Page 1 of 1

Mining Motherboard for FAH (with many pcie x1 slots)

Posted: Tue Feb 06, 2018 2:29 am
by v00d00
Slightly OT, but is anyone using one of these boards for folding? I am coming to the point where I will need to upgrade my AMD system, possibly to a Ryzen and these boards caught my eye. While the whole PCIE x1 vs x16 might be a big thing on 1080's, how does it scale on say a 1050 or 1030.
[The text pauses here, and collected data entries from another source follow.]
(* ===== verification/CacheSteps.v ===== *)
(** * The cache as a state machine

    The public operations of a cache and of its membufs as the steps of a
    transition system.  A step is taken by a thread that follows the calling
    discipline ([op_ok]); the operations themselves check everything else.
    Steps of different threads interleave freely: the chunkmap operations are
    atomic (they hold the chunkmap lock) and so are the flag updates.  Every
    reachable state satisfies [inv]. *)
From S2P Require Import Prelude CacheState Membuf MembufSpec ChunkMap FileCache CacheInv MembufInv CacheOps Purge ScanGet CacheGet ScanRelease CacheRelease Truncate CacheSize TruncateSpec CacheTruncate DirtyLists.

Inductive op :=
  | Get (prune_goal : Z → Z → Z) (in_ra_window : Z → Z → bool) (offset len : Z)
  | Getx (prune_goal : Z → Z → Z) (in_ra_window : Z → Z → bool) (offset len : Z)
  | Release (offset len : Z)
  | Clear (shutdown : bool)
  | Invalidate
  | Truncate (flush_locked : bool) (trunc_len : Z) (post : bool)
  | GetDirtyRange (a b : Z)
  | GetDirtyNonflushing (a b : Z)
  | GetFlushingRange (a b : Z)
  | GetContiguousDirty
  | GetCommitPending
  | SetInuse (id : nat)
  | ClearInuse (id : nat)
  | TryLock (id : nat)
  | SetLocked (id : nat)
  | ClearLocked (id : nat)
  | SetUptodate (id : nat)
  | SetDirty (id : nat)
  | ClearDirty (id : nat)
  | SetFlushing (flush_locked : bool) (id : nat)
  | ClearFlushing (id : nat)
  | SetCommitPending (id : nat)
  | ClearCommitPending (id : nat)
  | CopyRef (id : nat)
  | DropRef (id : nat).

Definition ignore {A} (m : MC A) : MC () := do_ m; mret ().
(* ===== verification/CacheExamples.v ===== *)
(** * Reachable example states

    Concrete runs of the state machine, and the theorems on the list queries and
    on reachable states applied to them; shutting a cache down. *)
From S2P Require Import Prelude CacheState Membuf MembufSpec ChunkMap FileCache CacheInv MembufInv CacheOps ScanGet CacheGet CacheRelease DirtyLists CacheSteps.

Fixpoint run_all (l : list op) (s : cache) : option cache :=
  match l with
  | [] => Some s
  | o :: l' => match run_op o s with Some (_, s') => run_all l' s' | None => None end
  end.

Fixpoint all_ok (l : list op) (s : cache) : Prop :=
  match l with
  | [] => True
  | o :: l' => op_ok o s ∧ match run_op o s with Some (_, s') => all_ok l' s' | None => True end
  end.

Lemma run_reachable l : ∀ s s', reachable s → all_ok l s → run_all l s = Some s' → reachable s'.
Proof.
  induction l as [|o l IH]; intros s s' Hr Hok Hrun; simpl in *; [congruence|].
  destruct Hok as [Hok Hrest]. destruct (run_op o s) as [[[] s1]|] eqn:E; [|done].
  eapply IH; [|exact Hrest|exact Hrun]. eapply reach_step; [exact Hr|]. by econstructor.
Qed.

(** A writer fills the chunk of membuf [id] and lets go of it. *)
Definition write_ops (id : nat) : list op :=
  [SetLocked id; SetUptodate id; SetDirty id; ClearLocked id; ClearInuse id; DropRef id].

(** A flusher that holds membuf [id] writes it unstably and leaves it to commit. *)
Definition flush_ops (id : nat) : list op :=
  [SetLocked id; SetFlushing true id; ClearDirty id; ClearFlushing id; SetCommitPending id;
   ClearLocked id; ClearInuse id; DropRef id].

(** [0, 10) and [10, 15) were written, [20, 30) was read. *)
Definition written_ops : list op :=
  [Get no_prune no_window 0 10] ++ write_ops 0 ++ [Get no_prune no_window 10 5] ++ write_ops 1 ++
  [Get no_prune no_window 20 10].

(** ... and then [0, 15) was flushed. *)
Definition flushed_ops : list op :=
  written_ops ++ [GetContiguousDirty] ++ flush_ops 0 ++ flush_ops 1.

Definition state_after (l : list op) : cache := default empty_cache (run_all l empty_cache).

Definition written : cache := state_after written_ops.
Definition flushed : cache := state_after flushed_ops.

(** ... and let go of by everybody. *)
Definition let_go : list op := [ClearInuse 2; DropRef 2].

(** [clear(true)] of a file that is closed with dirty data: the comment there says that the data is
    freed, but the destructor of the membuf asserts that it is not dirty. *)
Example shutdown_with_dirty_data_aborts : FileCache.clear true (state_after (written_ops ++ let_go)) = None.
Proof. by vm_compute. Qed.

(** With data that waits for a commit it runs, but the 15 bytes stay in the count. *)
Example shutdown_keeps_commit_pending_count :
  match FileCache.clear true (state_after (flushed_ops ++ let_go)) with
  | Some (_, s) => Some (length (chunkmap s), st s bytes_allocated, st s bytes_commit_pending)
  | None => None
  end = Some (0%nat, 0, 15).
Proof. by vm_compute. Qed.

Lemma state_after_reachable l : all_ok l empty_cache → reachable (state_after l).
Proof.
  intros Hok. unfold state_after. destruct (run_all l empty_cache) as [s|] eqn:E; [|by apply reach_new].
  eapply run_reachable; [by apply (reach_new no_stats)|exact Hok|exact E].
Qed.

Lemma written_reachable : reachable written.
Proof. apply state_after_reachable. vm_compute. repeat split. Qed.

Lemma flushed_reachable : reachable flushed.
Proof. apply state_after_reachable. vm_compute. repeat split. Qed.

Lemma written_map : chunkmap written =
  [(0, Chunk 0 0 10 0 0 0 true false); (10, Chunk 1 10 5 0 0 0 true false); (20, Chunk 2 20 10 0 0 0 true false)].
Proof. vm_compute. reflexivity. Qed.

Lemma flushed_map : chunkmap flushed =
  [(0, Chunk 0 0 10 0 0 0 true false); (10, Chunk 1 10 5 0 0 0 true false); (20, Chunk 2 20 10 0 0 0 true false)].
Proof. vm_compute. reflexivity. Qed.

Lemma written_dirty : qualifying flushable_mb written (chunkmap written) =
  [Chunk 0 0 10 0 0 0 true false; Chunk 1 10 5 0 0 0 true false].
Proof. vm_compute. reflexivity. Qed.

Lemma flushed_pending : qualifying pending_mb flushed (chunkmap flushed) =
  [Chunk 0 0 10 0 0 0 true false; Chunk 1 10 5 0 0 0 true false].
Proof. vm_compute. reflexivity. Qed.

#[local] Opaque written flushed.

Lemma range_queries_exact_witness :
  ∃ s', get_dirty_nonflushing_bcs_range 5 100 written = Some (([Chunk 1 10 5 0 0 0 true false], 5), s') ∧ inv s'.
Proof.
  destruct (range_queries_exact written 5 100 (reachable_invariant _ written_reachable) ltac:(lia))
    as (_ & (s' & Hrun & Ht) & _).
  assert (selected flushable_mb written 5 100 = [Chunk 1 10 5 0 0 0 true false]) as Hsel by (vm_compute; reflexivity).
  rewrite Hsel in *. exists s'. split; [exact Hrun|apply Ht].
Defined.

Lemma get_contiguous_dirty_bcs_witness :
  ∃ v w s', get_contiguous_dirty_bcs written = Some ((v, bc_bytes v), s') ∧
    [Chunk 0 0 10 0 0 0 true false; Chunk 1 10 5 0 0 0 true false] = v ++ w.
Proof.
  destruct (get_contiguous_dirty_bcs_spec written (reachable_invariant _ written_reachable))
    as (v & w & s' & Hrun & _ & Hq & _ & _).
  rewrite written_dirty in Hq. exists v, w, s'. split; [exact Hrun|exact Hq].
Defined.

Lemma get_commit_pending_bcs_witness :
  ∃ s', get_commit_pending_bcs false flushed =
    Some (([Chunk 0 0 10 0 0 0 true false; Chunk 1 10 5 0 0 0 true false], 15 - 0), s').
Proof.
  destruct (get_commit_pending_bcs_exact flushed 0 15 (reachable_invariant _ flushed_reachable)) as (s' & Hrun & _).
  - vm_compute. discriminate.
  - intros k bc mb Hin Hmb _. rewrite flushed_map in Hin.
    repeat (apply elem_of_cons in Hin as [Hin|Hin]; [injection Hin as -> ->; vm_compute in Hmb; injection Hmb as <-; split; reflexivity|]).
    apply elem_of_nil in Hin. destruct Hin.
  - rewrite flushed_pending. repeat split.
  - rewrite flushed_pending in Hrun. exists s'. exact Hrun.
Defined.


Lemma unsaved_data_is_kept_witness :
  ∃ s', run_op (Release 0 100) written = Some ((), s') ∧ (0, Chunk 0 0 10 0 0 0 true false) ∈ chunkmap s'.
Proof.
  destruct (release_spec written 0 100 (reachable_invariant _ written_reachable)) as (n & s' & Hrun & _); [split; vm_compute; done|].
  assert (run_op (Release 0 100) written = Some ((), s')) as E by (simpl; unfold ignore, bind; rewrite Hrun; reflexivity).
  exists s'. split; [exact E|].
  destruct (unsaved_data_is_kept written s' (Release 0 100) written_reachable eq_refl eq_refl E 0
    (Chunk 0 0 10 0 0 0 true false) (Membuf 0 10 0 10 10 (-1) 9 0 1)) as [Hin _].
  - rewrite written_map. left.
  - vm_compute. reflexivity.
  - reflexivity.
  - exact Hin.
Defined.
Lemma Post_ensure_flush un t d full s :
  Inv un s → (full = true → pending (dat s) = []) →
  wlp (ensure_flush t d full) s (λ _ s', Post un (otl t) (otl d) s s' ∧
    (running (fc s') = false → flushing_seq_num (fc s') = flushing_seq_num (fc s))).
Proof.
  intros HI Hfull. pose proof (flush_target_bound _ _ HI) as Hb.
  unfold ensure_flush, assert_lock. do 5 wlp_step. eapply wlp_mono; [apply ensure_checks_spec|].
  intros [] ? [-> Hex]. cbv beta. do 4 wlp_step. wlp_step.
  - do 2 wlp_step. wlp_step.
    + wlp_step. split; [|congruence]. apply andb_true_iff in Heqb0 as [[? ?]%andb_true_iff _].
      destruct t, d; try done. by apply Post_refl.
    + eapply wlp_mono; [apply (Post_ftgt un); [done..|exact Hb]|]. intros [] s' [HP Hr]. split; [done|congruence].
  - do 4 wlp_step. wlp_step.
    { eapply wlp_mono; [by apply answer_spec|]. intros [] s' ->. split; [by apply Post_answered|done]. }
    wlp_step. eapply wlp_mono; [by apply (pick_flush_spec un)|].
    intros v s1 (HI1 & Hfc & Hdat & Hans & Hl1 & Hc1 & Hst1 & Hsub & Hnd & Hw1). cbv beta. do 5 wlp_step.
    eapply wlp_mono; [by apply (Post_sync un)|]. intros [] s2 (HP & Hbusy & Hfl). cbv beta. do 8 wlp_step.
    assert (Post un [] [] s s2) as HP2.
    { destruct HP. split; try done; [congruence|congruence| | | | | | |].
      - rewrite p_tasks0. unfold all_tasks. by rewrite Hfc, Hans.
      - rewrite p_dones0. unfold all_dones. by rewrite Hfc, Hans.
      - intros Hby. apply p_busy0. unfold busy. by rewrite Hdat, Hc1.
      - rewrite <- Hfc. done.
      - unfold total in *. by rewrite Hfc, Hdat in p_total0.
      - lia.
      - auto. }
    eapply wlp_mono; [apply (Post_ftgt un); [apply HP|done|done|]|].
    + pose proof (p_total _ _ _ _ _ HP2). unfold total in *. lia.
    + intros [] s3 [HP3 Hr3]. split; [|congruence]. by eapply (Post_trans un [] _ [] _ _ s2).
Qed.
This is highly speculative btw, but the thought of running a primary card on x16 and some lesser cards, say 1050's, on x1 slots does interest me. If anyone is running one, what sort of numbers are you getting from the x1 slots on the cards you are using. As I understand it, most of these boards only give you 3-4 pcie 3.0 slots, the rest being 2.0 slots. For me this would be fine since I have no interest in deploying 8+ cards from one board initially, but given money and upgrades, may do down the line.

Re: Mining Motherboard for FAH (with many pcie x1 slots)

Posted: Tue Feb 06, 2018 3:30 am
by bruce
When people ask about PCIe speed, they're generally trying to get 100% GPU utilization with no measurable throughput reduction due to data movement. That's not what you're looking for. There's no doubt that a GPU in a 1x slot will spend a portion of it's time waiting for data and a portion of it's time waiting for the shaders to complete the calculations on that data ... but let's look at it from the big-picture perspective. The objective should be to get more total work done, whether it's waiting for the slot or for the calculations. One GPU in a x16 slot will get less work done than 2 similar GPUs in x8 slots even if they spend more time waiting for data. For a GPU that's very fast, the general rule of thumb is that a x4 slot will see some loss in performance, but not that much. As you've obviously figured out, a 1050 will see a smaller loss in performance that, say, a 1080.

I have successfully use "slower" GPUs in x1 slots but I didn't explicitly compare a family of various "slower" GPUs and I don't remember any reports from others.

Also the terms 1x/2x/4x/8x/16x are not really meaningful with out a version number: PCI Exprpress 1.0/ 2,0/ 3,0/ or 4,0 so I'm being a bit sloppy in my earlier statements.

The actual results will also depend on the size of the WU being processes ... lots of atoms means more data needs to be moved that a protein with fewer atoms.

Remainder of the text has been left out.